====== INPUT DATA ======

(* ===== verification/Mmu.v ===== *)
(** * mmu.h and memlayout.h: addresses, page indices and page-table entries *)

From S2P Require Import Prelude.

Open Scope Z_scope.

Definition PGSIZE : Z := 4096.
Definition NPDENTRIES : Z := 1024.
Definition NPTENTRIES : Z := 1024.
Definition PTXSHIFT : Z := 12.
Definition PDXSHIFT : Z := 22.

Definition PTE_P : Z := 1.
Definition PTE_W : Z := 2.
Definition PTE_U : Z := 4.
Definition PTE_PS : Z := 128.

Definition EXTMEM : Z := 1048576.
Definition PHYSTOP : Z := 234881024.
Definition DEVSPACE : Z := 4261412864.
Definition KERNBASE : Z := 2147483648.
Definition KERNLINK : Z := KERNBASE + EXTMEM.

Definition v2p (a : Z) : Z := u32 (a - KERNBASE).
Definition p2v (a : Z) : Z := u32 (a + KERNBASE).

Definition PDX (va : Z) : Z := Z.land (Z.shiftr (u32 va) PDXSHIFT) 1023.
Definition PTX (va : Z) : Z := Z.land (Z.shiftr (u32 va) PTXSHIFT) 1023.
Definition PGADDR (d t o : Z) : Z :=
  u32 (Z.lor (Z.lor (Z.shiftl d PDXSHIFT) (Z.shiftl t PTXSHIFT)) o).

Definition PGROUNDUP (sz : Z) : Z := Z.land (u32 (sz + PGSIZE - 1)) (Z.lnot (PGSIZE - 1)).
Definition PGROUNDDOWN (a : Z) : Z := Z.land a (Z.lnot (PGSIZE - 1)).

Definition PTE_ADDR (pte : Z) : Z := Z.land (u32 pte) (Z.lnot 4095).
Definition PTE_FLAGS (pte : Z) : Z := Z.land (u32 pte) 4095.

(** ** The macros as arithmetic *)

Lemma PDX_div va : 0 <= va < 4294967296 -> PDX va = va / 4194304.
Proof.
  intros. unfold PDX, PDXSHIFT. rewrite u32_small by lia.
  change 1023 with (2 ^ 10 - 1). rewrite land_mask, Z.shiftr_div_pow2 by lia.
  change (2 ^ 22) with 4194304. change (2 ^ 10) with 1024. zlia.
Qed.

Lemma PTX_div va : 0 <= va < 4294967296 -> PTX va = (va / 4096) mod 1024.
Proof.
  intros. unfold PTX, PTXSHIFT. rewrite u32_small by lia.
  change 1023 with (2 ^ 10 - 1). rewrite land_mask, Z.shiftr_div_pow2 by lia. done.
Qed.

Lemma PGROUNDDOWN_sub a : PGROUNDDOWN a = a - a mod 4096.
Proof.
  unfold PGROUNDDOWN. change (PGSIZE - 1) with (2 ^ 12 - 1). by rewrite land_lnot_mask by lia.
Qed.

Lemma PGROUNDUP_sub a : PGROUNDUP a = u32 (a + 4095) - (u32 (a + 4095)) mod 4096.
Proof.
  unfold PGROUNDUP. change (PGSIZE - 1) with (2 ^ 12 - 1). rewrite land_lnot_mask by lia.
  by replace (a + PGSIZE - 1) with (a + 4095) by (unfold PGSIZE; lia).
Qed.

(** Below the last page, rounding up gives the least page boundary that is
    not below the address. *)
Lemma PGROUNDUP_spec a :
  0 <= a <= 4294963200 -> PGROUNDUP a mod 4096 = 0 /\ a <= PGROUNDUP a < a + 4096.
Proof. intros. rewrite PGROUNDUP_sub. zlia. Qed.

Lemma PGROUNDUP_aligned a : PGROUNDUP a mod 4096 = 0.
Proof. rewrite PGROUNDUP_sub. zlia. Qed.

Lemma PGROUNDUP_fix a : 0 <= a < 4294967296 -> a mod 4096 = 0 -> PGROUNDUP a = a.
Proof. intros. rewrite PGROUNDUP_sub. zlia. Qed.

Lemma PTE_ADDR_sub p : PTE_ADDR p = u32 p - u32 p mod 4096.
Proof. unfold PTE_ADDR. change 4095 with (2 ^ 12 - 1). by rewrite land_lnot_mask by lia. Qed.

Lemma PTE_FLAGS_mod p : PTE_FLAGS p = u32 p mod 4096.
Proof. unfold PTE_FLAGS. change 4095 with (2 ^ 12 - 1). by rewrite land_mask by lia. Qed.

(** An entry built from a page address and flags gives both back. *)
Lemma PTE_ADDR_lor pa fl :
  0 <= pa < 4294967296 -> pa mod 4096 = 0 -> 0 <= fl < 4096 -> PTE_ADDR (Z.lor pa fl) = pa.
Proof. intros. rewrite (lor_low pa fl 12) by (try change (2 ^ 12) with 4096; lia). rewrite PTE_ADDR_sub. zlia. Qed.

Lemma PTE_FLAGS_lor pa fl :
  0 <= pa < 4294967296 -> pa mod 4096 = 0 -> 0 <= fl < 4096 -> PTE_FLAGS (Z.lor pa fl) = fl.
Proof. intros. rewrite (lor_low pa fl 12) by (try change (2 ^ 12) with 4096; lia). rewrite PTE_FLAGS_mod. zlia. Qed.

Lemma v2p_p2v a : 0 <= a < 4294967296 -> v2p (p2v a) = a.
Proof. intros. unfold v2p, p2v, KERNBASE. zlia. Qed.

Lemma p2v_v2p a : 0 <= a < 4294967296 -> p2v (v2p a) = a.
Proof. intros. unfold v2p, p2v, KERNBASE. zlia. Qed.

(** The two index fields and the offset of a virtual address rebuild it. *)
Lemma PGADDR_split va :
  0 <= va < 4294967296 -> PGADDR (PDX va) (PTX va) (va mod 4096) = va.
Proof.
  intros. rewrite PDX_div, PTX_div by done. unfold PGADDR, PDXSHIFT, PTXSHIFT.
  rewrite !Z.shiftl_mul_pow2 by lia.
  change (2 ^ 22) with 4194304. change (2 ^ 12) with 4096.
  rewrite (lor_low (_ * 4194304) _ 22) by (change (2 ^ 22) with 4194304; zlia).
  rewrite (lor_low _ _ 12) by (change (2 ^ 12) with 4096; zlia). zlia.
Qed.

======
====== INPUT DATA ======

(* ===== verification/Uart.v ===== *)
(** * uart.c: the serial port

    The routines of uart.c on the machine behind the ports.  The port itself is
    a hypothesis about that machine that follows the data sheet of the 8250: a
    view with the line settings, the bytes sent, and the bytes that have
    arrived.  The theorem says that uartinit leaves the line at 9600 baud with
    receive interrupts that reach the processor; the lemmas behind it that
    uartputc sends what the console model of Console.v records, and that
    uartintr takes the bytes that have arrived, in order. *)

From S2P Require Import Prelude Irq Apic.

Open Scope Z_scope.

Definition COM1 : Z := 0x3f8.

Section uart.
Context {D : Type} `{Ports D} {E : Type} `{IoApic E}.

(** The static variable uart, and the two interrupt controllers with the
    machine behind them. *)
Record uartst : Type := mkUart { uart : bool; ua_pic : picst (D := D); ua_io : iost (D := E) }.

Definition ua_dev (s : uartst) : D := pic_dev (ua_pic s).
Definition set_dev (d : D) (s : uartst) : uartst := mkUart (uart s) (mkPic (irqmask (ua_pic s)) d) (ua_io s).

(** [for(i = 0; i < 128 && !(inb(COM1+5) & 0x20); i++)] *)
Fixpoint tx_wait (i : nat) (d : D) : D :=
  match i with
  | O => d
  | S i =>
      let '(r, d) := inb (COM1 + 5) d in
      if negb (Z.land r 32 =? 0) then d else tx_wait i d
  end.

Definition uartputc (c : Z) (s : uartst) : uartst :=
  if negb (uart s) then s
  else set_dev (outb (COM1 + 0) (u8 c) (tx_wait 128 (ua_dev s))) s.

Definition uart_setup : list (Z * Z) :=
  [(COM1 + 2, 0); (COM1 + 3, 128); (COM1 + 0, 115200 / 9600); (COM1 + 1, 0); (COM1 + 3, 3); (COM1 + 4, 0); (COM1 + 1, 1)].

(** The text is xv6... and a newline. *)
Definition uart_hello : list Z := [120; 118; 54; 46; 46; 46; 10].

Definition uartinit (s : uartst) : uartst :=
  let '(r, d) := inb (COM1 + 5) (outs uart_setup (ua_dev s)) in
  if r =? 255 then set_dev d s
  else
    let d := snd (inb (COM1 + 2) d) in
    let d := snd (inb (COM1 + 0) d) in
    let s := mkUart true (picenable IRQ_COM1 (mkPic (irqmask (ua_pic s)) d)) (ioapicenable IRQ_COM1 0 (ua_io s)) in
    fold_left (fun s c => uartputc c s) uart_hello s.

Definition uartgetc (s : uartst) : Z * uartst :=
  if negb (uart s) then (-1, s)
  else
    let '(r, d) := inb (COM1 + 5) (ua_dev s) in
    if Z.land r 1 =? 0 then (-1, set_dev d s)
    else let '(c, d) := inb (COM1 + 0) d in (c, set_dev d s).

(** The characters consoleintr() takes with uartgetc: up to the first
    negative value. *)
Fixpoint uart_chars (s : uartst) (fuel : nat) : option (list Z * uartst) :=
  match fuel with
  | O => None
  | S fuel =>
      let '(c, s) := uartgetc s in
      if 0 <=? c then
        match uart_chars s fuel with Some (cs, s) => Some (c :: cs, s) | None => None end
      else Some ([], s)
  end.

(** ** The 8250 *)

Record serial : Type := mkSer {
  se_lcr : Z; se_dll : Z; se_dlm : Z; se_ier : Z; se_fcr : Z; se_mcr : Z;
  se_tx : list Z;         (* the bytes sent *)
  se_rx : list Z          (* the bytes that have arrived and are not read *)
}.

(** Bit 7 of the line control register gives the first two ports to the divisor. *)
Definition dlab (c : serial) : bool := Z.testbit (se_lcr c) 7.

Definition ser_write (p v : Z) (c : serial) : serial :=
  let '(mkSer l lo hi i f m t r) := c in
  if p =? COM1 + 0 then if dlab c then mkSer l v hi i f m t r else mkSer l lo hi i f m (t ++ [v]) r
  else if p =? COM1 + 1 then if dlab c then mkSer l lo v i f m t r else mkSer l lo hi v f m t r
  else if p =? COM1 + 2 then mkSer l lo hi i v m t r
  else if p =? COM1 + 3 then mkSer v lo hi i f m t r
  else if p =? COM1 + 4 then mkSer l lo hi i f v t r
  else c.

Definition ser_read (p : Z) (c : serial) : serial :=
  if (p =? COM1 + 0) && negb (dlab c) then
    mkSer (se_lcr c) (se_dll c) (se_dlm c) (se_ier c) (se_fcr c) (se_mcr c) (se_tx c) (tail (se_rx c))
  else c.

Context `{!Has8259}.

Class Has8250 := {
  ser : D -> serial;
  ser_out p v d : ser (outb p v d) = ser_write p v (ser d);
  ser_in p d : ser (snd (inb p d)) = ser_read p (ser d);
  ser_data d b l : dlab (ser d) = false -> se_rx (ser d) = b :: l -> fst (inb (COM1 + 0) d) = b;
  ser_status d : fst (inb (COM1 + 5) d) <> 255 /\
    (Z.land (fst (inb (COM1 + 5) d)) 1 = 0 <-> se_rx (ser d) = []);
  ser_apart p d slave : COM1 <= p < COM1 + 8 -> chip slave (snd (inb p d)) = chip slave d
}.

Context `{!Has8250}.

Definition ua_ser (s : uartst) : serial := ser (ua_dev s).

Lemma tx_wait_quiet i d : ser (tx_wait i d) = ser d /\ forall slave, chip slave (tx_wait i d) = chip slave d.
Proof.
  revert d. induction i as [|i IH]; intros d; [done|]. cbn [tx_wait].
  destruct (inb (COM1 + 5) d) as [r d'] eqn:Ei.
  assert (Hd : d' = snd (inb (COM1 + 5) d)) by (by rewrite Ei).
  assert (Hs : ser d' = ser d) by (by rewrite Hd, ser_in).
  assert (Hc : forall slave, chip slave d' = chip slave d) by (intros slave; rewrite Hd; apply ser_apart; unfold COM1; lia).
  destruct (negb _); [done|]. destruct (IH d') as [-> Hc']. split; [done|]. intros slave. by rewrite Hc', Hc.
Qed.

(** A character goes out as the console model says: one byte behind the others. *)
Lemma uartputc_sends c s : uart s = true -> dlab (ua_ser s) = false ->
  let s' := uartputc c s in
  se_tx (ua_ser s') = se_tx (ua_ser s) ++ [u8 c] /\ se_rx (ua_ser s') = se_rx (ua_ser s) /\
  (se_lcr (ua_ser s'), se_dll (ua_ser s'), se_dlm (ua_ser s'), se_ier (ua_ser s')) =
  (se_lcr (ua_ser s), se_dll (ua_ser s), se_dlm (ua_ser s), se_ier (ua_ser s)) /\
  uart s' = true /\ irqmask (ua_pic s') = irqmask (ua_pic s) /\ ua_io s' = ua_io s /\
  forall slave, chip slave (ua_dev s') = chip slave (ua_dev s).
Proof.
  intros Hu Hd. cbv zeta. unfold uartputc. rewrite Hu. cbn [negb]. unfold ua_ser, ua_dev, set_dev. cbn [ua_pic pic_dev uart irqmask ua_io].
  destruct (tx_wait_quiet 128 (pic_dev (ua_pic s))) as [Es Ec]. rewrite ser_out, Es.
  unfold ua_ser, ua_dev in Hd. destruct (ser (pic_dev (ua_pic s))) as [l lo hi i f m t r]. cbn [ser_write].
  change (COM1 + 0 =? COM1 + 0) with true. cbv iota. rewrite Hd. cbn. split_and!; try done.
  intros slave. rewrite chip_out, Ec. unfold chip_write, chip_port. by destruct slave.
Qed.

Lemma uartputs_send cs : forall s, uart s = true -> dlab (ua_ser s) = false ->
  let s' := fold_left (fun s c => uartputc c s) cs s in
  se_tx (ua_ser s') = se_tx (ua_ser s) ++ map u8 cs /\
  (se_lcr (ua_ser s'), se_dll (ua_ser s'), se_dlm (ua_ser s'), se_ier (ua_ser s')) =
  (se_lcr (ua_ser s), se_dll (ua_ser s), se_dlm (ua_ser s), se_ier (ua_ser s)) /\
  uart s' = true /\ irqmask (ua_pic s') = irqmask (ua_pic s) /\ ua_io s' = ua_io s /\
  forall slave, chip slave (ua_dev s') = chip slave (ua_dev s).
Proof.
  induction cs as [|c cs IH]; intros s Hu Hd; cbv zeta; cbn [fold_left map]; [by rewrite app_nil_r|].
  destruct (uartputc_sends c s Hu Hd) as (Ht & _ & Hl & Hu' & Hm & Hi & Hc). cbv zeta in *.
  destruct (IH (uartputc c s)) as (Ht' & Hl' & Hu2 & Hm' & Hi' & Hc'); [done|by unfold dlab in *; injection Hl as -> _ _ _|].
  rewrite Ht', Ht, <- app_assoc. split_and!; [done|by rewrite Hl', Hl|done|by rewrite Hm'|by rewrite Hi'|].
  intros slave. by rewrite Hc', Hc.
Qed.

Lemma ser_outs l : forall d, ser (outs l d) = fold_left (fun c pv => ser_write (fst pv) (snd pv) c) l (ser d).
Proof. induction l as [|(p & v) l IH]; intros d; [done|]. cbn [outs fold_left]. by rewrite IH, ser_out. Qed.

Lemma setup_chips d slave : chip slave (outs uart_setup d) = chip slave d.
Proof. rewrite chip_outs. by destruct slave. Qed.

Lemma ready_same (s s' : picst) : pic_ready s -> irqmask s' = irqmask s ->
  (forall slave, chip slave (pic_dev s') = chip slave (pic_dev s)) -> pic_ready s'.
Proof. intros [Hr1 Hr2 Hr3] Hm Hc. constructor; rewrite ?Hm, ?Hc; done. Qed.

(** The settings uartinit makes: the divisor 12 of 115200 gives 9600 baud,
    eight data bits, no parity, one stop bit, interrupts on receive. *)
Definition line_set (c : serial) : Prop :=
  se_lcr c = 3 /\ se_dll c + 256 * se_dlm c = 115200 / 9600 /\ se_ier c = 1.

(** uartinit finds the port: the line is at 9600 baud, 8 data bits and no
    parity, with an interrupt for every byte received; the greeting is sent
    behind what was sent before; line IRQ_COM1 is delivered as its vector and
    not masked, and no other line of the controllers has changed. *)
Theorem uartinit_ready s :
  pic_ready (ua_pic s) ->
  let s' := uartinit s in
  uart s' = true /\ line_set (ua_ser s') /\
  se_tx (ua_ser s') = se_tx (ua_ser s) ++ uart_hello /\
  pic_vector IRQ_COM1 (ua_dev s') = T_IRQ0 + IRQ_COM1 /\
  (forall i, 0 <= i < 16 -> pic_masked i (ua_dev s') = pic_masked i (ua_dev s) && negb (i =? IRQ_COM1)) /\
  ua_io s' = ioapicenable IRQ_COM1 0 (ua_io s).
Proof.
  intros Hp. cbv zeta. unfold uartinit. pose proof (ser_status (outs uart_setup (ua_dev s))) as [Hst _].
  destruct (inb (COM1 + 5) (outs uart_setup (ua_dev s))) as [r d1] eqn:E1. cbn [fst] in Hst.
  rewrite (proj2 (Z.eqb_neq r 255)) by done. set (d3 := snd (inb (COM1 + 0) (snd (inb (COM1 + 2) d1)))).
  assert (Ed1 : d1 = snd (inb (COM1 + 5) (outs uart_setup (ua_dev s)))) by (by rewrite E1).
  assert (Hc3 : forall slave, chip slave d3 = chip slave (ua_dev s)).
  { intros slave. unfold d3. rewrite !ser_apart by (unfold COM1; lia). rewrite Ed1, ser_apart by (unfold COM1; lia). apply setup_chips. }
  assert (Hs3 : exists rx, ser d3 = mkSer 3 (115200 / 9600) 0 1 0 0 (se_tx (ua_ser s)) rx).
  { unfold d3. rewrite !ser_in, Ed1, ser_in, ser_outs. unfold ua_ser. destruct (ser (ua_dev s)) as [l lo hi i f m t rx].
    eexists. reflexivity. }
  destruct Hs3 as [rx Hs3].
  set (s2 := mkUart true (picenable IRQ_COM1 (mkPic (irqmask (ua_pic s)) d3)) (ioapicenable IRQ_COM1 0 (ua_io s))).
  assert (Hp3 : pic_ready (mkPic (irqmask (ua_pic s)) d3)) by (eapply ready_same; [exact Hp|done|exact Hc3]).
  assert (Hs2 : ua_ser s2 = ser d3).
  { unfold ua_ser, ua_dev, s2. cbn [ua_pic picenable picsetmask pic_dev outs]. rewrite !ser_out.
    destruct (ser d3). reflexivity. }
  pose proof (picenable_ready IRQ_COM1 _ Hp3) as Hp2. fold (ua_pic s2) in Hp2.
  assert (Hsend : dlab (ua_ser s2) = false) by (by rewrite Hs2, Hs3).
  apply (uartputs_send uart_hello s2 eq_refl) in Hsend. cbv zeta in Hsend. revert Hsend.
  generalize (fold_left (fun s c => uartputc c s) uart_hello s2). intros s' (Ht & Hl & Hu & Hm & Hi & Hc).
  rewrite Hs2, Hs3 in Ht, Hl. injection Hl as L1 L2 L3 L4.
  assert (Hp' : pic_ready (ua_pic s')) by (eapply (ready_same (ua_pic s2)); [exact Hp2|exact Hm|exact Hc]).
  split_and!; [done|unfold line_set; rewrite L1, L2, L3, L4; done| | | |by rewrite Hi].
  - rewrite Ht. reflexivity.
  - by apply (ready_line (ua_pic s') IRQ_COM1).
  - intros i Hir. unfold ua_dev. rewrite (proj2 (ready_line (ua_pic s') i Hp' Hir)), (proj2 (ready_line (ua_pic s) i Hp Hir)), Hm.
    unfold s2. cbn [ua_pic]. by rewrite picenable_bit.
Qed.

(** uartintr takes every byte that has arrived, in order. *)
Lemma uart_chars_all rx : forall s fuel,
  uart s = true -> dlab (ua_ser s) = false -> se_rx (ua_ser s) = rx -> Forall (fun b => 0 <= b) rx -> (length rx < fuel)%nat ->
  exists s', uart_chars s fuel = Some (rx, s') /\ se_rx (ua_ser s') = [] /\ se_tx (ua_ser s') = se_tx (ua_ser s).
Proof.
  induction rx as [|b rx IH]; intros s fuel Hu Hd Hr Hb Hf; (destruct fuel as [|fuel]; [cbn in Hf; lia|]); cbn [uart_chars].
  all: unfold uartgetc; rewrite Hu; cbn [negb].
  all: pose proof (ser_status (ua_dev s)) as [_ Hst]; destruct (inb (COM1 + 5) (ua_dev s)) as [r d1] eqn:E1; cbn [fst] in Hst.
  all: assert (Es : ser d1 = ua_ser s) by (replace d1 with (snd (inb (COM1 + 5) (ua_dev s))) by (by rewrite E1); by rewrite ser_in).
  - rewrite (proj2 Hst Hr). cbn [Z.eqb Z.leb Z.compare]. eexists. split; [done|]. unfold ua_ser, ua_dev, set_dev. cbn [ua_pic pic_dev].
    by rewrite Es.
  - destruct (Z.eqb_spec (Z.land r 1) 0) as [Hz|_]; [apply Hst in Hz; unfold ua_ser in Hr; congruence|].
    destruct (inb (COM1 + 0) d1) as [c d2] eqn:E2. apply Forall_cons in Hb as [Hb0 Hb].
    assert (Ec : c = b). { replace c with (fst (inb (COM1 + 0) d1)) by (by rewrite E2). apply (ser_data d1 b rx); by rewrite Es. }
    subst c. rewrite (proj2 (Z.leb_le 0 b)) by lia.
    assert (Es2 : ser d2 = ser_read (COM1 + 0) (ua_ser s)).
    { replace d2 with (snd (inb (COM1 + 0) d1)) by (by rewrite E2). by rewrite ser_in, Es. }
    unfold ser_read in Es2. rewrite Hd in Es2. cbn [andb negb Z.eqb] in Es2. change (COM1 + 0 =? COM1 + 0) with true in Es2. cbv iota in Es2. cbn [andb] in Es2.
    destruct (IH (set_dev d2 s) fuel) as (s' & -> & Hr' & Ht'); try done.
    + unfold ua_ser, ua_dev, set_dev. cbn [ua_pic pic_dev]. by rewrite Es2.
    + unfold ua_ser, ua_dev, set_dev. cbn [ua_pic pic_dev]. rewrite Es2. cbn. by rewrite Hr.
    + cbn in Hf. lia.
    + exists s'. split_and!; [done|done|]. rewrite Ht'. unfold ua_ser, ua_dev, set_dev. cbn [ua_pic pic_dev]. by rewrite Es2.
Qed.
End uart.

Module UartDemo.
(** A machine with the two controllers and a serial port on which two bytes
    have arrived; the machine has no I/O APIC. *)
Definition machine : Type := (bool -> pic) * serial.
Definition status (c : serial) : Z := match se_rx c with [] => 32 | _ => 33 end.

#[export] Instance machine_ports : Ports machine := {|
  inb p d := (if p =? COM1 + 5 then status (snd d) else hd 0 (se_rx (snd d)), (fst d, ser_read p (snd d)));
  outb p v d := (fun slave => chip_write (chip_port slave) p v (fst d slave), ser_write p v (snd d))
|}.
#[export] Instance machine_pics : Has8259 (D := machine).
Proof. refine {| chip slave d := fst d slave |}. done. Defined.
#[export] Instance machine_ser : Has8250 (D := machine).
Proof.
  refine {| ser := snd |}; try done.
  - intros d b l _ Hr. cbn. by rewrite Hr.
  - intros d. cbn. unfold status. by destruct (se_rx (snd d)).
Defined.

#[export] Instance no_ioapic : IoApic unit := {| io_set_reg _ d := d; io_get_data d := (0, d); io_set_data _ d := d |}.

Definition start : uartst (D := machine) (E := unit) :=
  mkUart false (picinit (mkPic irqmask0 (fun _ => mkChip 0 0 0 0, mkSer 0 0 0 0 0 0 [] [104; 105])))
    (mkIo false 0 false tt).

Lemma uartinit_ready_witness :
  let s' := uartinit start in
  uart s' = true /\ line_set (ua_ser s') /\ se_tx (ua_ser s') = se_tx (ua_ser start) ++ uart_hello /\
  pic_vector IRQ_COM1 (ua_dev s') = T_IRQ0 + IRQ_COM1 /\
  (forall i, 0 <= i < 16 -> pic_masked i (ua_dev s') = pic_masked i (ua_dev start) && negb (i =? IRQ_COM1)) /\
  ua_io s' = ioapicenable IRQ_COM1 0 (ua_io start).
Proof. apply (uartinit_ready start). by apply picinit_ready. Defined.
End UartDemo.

======

→ WHAT THIS TASK INVOLVES: In the listing above, find the line with "Lemma PDX_div va" and the line with "pa fl) = fl."; set down exactly those two lines and every line between them, nothing more.

→ RESULT OF THE TASK:
Lemma PDX_div va : 0 <= va < 4294967296 -> PDX va = va / 4194304.
Proof.
  intros. unfold PDX, PDXSHIFT. rewrite u32_small by lia.
  change 1023 with (2 ^ 10 - 1). rewrite land_mask, Z.shiftr_div_pow2 by lia.
  change (2 ^ 22) with 4194304. change (2 ^ 10) with 1024. zlia.
Qed.

Lemma PTX_div va : 0 <= va < 4294967296 -> PTX va = (va / 4096) mod 1024.
Proof.
  intros. unfold PTX, PTXSHIFT. rewrite u32_small by lia.
  change 1023 with (2 ^ 10 - 1). rewrite land_mask, Z.shiftr_div_pow2 by lia. done.
Qed.

Lemma PGROUNDDOWN_sub a : PGROUNDDOWN a = a - a mod 4096.
Proof.
  unfold PGROUNDDOWN. change (PGSIZE - 1) with (2 ^ 12 - 1). by rewrite land_lnot_mask by lia.
Qed.

Lemma PGROUNDUP_sub a : PGROUNDUP a = u32 (a + 4095) - (u32 (a + 4095)) mod 4096.
Proof.
  unfold PGROUNDUP. change (PGSIZE - 1) with (2 ^ 12 - 1). rewrite land_lnot_mask by lia.
  by replace (a + PGSIZE - 1) with (a + 4095) by (unfold PGSIZE; lia).
Qed.

(** Below the last page, rounding up gives the least page boundary that is
    not below the address. *)
Lemma PGROUNDUP_spec a :
  0 <= a <= 4294963200 -> PGROUNDUP a mod 4096 = 0 /\ a <= PGROUNDUP a < a + 4096.
Proof. intros. rewrite PGROUNDUP_sub. zlia. Qed.

Lemma PGROUNDUP_aligned a : PGROUNDUP a mod 4096 = 0.
Proof. rewrite PGROUNDUP_sub. zlia. Qed.

Lemma PGROUNDUP_fix a : 0 <= a < 4294967296 -> a mod 4096 = 0 -> PGROUNDUP a = a.
Proof. intros. rewrite PGROUNDUP_sub. zlia. Qed.

Lemma PTE_ADDR_sub p : PTE_ADDR p = u32 p - u32 p mod 4096.
Proof. unfold PTE_ADDR. change 4095 with (2 ^ 12 - 1). by rewrite land_lnot_mask by lia. Qed.

Lemma PTE_FLAGS_mod p : PTE_FLAGS p = u32 p mod 4096.
Proof. unfold PTE_FLAGS. change 4095 with (2 ^ 12 - 1). by rewrite land_mask by lia. Qed.

(** An entry built from a page address and flags gives both back. *)
Lemma PTE_ADDR_lor pa fl :
  0 <= pa < 4294967296 -> pa mod 4096 = 0 -> 0 <= fl < 4096 -> PTE_ADDR (Z.lor pa fl) = pa.
Proof. intros. rewrite (lor_low pa fl 12) by (try change (2 ^ 12) with 4096; lia). rewrite PTE_ADDR_sub. zlia. Qed.

Lemma PTE_FLAGS_lor pa fl :
  0 <= pa < 4294967296 -> pa mod 4096 = 0 -> 0 <= fl < 4096 -> PTE_FLAGS (Z.lor pa fl) = fl.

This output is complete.